He most often published in these fields:
- Parallel computing (50.85%)
- Compiler (32.20%)
- Scalability (20.34%)
What were the highlights of his more recent work (between 2013-2021)?
- Parallel computing (50.85%)
- Distributed computing (18.08%)
- Programming paradigm (9.60%)
In recent papers he was focusing on the following fields of study:
His primary areas of study are Parallel computing, Distributed computing, Programming paradigm, Scalability and Computation.
John Mellor-Crummey has researched Parallel computing in several fields, including Program optimization, Compiler, Data-flow analysis and Code generation.
The various areas that John Mellor-Crummey examines in his Compiler study include Bottleneck and Principal.
His study on Concurrency is often connected to SPIN model checker as part of broader study in Distributed computing.
As part of one scientific family, John Mellor-Crummey deals mainly with the area of Scalability, narrowing it down to issues related to the Process, and often Cluster, Shell, Parallelism and Message passing.
His research integrates issues of Microprocessor, Multiprocessing, Measure and Cache-only memory architecture in his study of Computation.
Between 2013 and 2021, his most popular works were:
- A tool to analyze the performance of multithreaded programs on NUMA architectures (51 citations)
- High performance locks for multi-level NUMA systems (44 citations)
- A wait-free queue as fast as fetch-and-add (31 citations)
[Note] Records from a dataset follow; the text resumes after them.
(** The mutable state of a run: the attributes of [HexaScanAgent], the
    local [last_heartbeat] of [start], how far the environment has been
    consumed, and the effects so far, most recent first.

    [self.api_client] is [None] from [__init__] until [start] builds the
    client: [has_api_client] tells whether it is built, and [api_client]
    holds the client's backoff state (before there is a client, the state a
    new one starts with). The private methods of the agent are called from
    the loop of [start], where the client exists; [stop] can be called at
    any time and tests for it. *)
Record Agent : Type := mkAgent {
  running : bool;
  _current_poll_interval : Z;
  api_client : ApiClient.t;
  last_heartbeat : Z;
  clock_reads : nat;
  requests : nat;
  trace : list Event;
  has_api_client : bool
}.

Definition set_running (b : bool) (s : Agent) : Agent :=
  mkAgent b (_current_poll_interval s) (api_client s) (last_heartbeat s)
          (clock_reads s) (requests s) (trace s) (has_api_client s).
Definition set_current_poll_interval (n : Z) (s : Agent) : Agent :=
  mkAgent (running s) n (api_client s) (last_heartbeat s)
          (clock_reads s) (requests s) (trace s) (has_api_client s).
Definition set_api_client (c : ApiClient.t) (s : Agent) : Agent :=
  mkAgent (running s) (_current_poll_interval s) c (last_heartbeat s)
          (clock_reads s) (requests s) (trace s) (has_api_client s).
Definition set_last_heartbeat (n : Z) (s : Agent) : Agent :=
  mkAgent (running s) (_current_poll_interval s) (api_client s) n
          (clock_reads s) (requests s) (trace s) (has_api_client s).
Definition tick_clock (s : Agent) : Agent :=
  mkAgent (running s) (_current_poll_interval s) (api_client s) (last_heartbeat s)
          (S (clock_reads s)) (requests s) (trace s) (has_api_client s).
Definition count_request (s : Agent) : Agent :=
  mkAgent (running s) (_current_poll_interval s) (api_client s) (last_heartbeat s)
          (clock_reads s) (S (requests s)) (trace s) (has_api_client s).
Definition record (ev : Event) (s : Agent) : Agent :=
  mkAgent (running s) (_current_poll_interval s) (api_client s) (last_heartbeat s)
          (clock_reads s) (requests s) (ev :: trace s) (has_api_client s).
(** [self.api_client = ApiClient(...)]: a new client, its backoff state as
    [ApiClient.__init__] sets it. *)
Definition new_api_client (s : Agent) : Agent :=
  mkAgent (running s) (_current_poll_interval s) (ApiClient.mk 0 None) (last_heartbeat s)
          (clock_reads s) (requests s) (trace s) true.

(* ===================================================================== *)
(** ** The monad of agent code *)
(* ===================================================================== *)

Definition M (A : Type) : Type := Env -> Agent -> Outcome A * Agent.

Global Instance M_ret : MRet M := λ A a _ s, (Returns a, s).
Global Instance M_bind : MBind M := λ A B f m env s,
  match m env s with
  | (Returns a, s') => f a env s'
  | (Raises e, s') => (Raises e, s')
  end.

Definition raise {A} (e : exn) : M A := λ _ s, (Raises e, s).
Definition ask : M Env := λ env s, (Returns env, s).
Definition gets {A} (f : Agent -> A) : M A := λ _ s, (Returns (f s), s).
Definition modify (f : Agent -> Agent) : M unit := λ _ s, (Returns tt, f s).
Definition lift {A} (o : Outcome A) : M A := λ _ s, (o, s).
Definition emit (ev : Event) : M unit := modify (record ev).

(** [try: body except ...: handler]. [handler e] is [None] when no
    [except] clause matches [e], which then propagates. *)
Definition try_except {A} (body : M A) (handler : exn -> option (M A)) : M A :=
  λ env s,
    match body env s with
    | (Returns a, s') => (Returns a, s')
    | (Raises e, s') =>
        match handler e with
        | Some h => h env s'
        | None => (Raises e, s')
        end
    end.

Definition time_time : M Z :=
  env ← ask; n ← gets clock_reads; modify tick_clock;; mret (clock env n).

(** [time.sleep] refuses a negative length. *)
Definition time_sleep (seconds : Z) : M unit :=
  if seconds <? 0
  then raise (PyError "ValueError" (Lit "sleep length must be non-negative"))
  else emit (EvSleep seconds).

(* ===================================================================== *)
(** ** API client (communication/api_client.py) *)
(* ===================================================================== *)

Definition RATE_LIMIT_BACKOFF : list Z := [120; 240; 600].
Definition SERVER_ERROR_BACKOFF : list Z := [300; 600; 1200].

(** The table [get_backoff_interval] picks for an error type. *)
Definition backoff_list (error_type : string) : list Z :=
  if decide (error_type = "rate_limit") then RATE_LIMIT_BACKOFF
  else SERVER_ERROR_BACKOFF.

Definition _reset_backoff (c : ApiClient.t) : ApiClient.t :=
  ApiClient.mk 0 None.

(** Backoff on the client's own state. The index starts at 0 and is only
    reset or incremented, hence a natural number. The subscript
    [min(index, len - 1)] is always in range for the two tables; the
    default 0 is never returned (see [backoff_subscript_in_range]). *)
Definition get_backoff_interval (error_type : string) (c : ApiClient.t)
    : Z * ApiClient.t :=
  let c :=
    if decide (Some error_type ≠ ApiClient._last_error_type c)
    then ApiClient.mk 0 (Some error_type)
    else c in
  let l := backoff_list error_type in
  let interval :=
    default 0 (l !! Nat.min (ApiClient._current_backoff_index c) (length l - 1)) in
  (interval,
   ApiClient.mk (S (ApiClient._current_backoff_index c)) (ApiClient._last_error_type c)).

(** [data.get('message', default)] as the message of an exception. *)
Definition message_of (data : value) (default : string) : Outcome fstring :=
  m ← py_get data "message" (VStr default); Returns (StrOf m).

Definition _handle_response (response : Response.t) : M value :=
  let status_code := Response.status_code response in
  let data :=
    match Response.json response with
    | Some data => data
    | None =>
        VDict [("message",
                VStr (if String.eqb (Response.text response) ""
                      then "Unknown error" else Response.text response))]
    end in
  if (200 <=? status_code) && (status_code <? 300) then
    c ← gets api_client; modify (set_api_client (_reset_backoff c));; mret data
  else if (status_code =? 401)%Z || (status_code =? 403)%Z then
    message ← lift (message_of data "Authentication failed");
    raise (ApiError AuthenticationError message (Some status_code))
  else if (status_code =? 429)%Z then
    retry_after ←
      match Response.retry_after response with
      | NoRetryAfter => mret 120
      | RetryAfterInt n => mret n
      | RetryAfterText raw =>
          raise (PyError "ValueError"
                   (Lit ("invalid literal for int() with base 10: '" ++ raw ++ "'")))
      end;
    message ← lift (message_of data "Rate limit exceeded");
    raise (ApiError (RateLimitError retry_after) message (Some status_code))
  else if (500 <=? status_code) then
    message ← lift (message_of data "Server error");
    raise (ApiError ServerError message (Some status_code))
  else
    message ← lift (message_of data "Request failed");
    raise (ApiError Generic message (Some status_code)).

(** [_request]: one call of [session.request]; a transport failure becomes
    a [ConnectionError] without status code. *)
Definition _request : M value :=
  env ← ask;
  n ← gets requests;
  modify count_request;;
  match transport env n with
  | Responds response => _handle_response response
  | TransportFails reason => raise (ApiError ConnectionError (Lit reason) None)
  end.

Definition heartbeat : M value := emit EvHeartbeat;; _request.

Definition get_tasks : M (list Task.t) :=
  emit EvGetTasks;;
  response ← _request;
  lift (parse_tasks response).

Definition submit_result (result : TaskResult.t) : M value :=
  emit (EvSubmitResult result);; _request.

Definition close : M unit := emit EvClose.

(* ===================================================================== *)
(** ** Orchestrator (agent.py) *)
(* ===================================================================== *)

(** [status_map] of [_execute_task]. *)
Definition status_map : gmap string string :=
  list_to_map
    [("passed", "PASSED"); ("warning", "WARNING"); ("critical", "CRITICAL");
     ("error", "ERROR"); ("failed", "ERROR")].

(** [status_map.get(v, 'ERROR')]. *)
Definition status_map_get (v : string) : string :=
  default "ERROR" (status_map !! v).

(** [int((time.time() - start_time) * 1000)]. *)
Definition duration_ms (now start_time : Z) : Z := (now - start_time) * 1000.

Definition _submit_error_result (task : Task.t) (message : fstring) (duration : Z)
    : M unit :=
  try_except
    (submit_result
       (TaskResult.mk (Task.id task) "ERROR" 0 (Some message) None (Some duration));;
     mret tt)
    (λ e, if is_ApiError e then Some (mret tt) else None).

(** [self.config.is_path_allowed(path)] on a value taken from the task:
    [os.path.abspath] raises TypeError on anything but a string. *)
Definition config_is_path_allowed (path : value) : M bool :=
  env ← ask;
  match path with
  | VStr p => mret (is_path_allowed (abspath env) (config env) p)
  | _ =>
      raise (PyError "TypeError"
               (Lit ("expected str, bytes or os.PathLike object, not " ++ type_name path)))
  end.

(** The [for path in task_paths] loop. The result tells whether the loop
    left the function ([return] after reporting a denied path). *)
Fixpoint check_paths (task : Task.t) (start_time : Z) (task_paths : list value)
    : M bool :=
  match task_paths with
  | [] => mret false
  | path :: rest =>
      allowed ← config_is_path_allowed path;
      if negb allowed then
        now ← time_time;
        _submit_error_result task
          (Cat (Lit "Path not allowed by agent permissions: ") (StrOf path))
          (duration_ms now start_time);;
        mret true
      else check_paths task start_time rest
  end.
In his most recent research, the most cited papers focused on:
- Operating system
- Programming language
- Central processing unit
John Mellor-Crummey spends much of his time researching Distributed computing, Parallel computing, Memory hierarchy, Operating system and Embedded system.
His work deals with themes such as Queue, Cache contention and Computer hardware, which intersect with Distributed computing.
The study incorporates disciplines such as Scalability and Memory management in addition to Parallel computing.
His Operating system research incorporates elements of Control flow, Call control, Call management and Computer engineering.
His Embedded system research incorporates themes from Ticket lock, Queueing theory, Computation and Memory access pattern.
His SIMD research is multidisciplinary, incorporating elements of SPMD, Dynamic data, Concurrency, Shared memory and Instruction set.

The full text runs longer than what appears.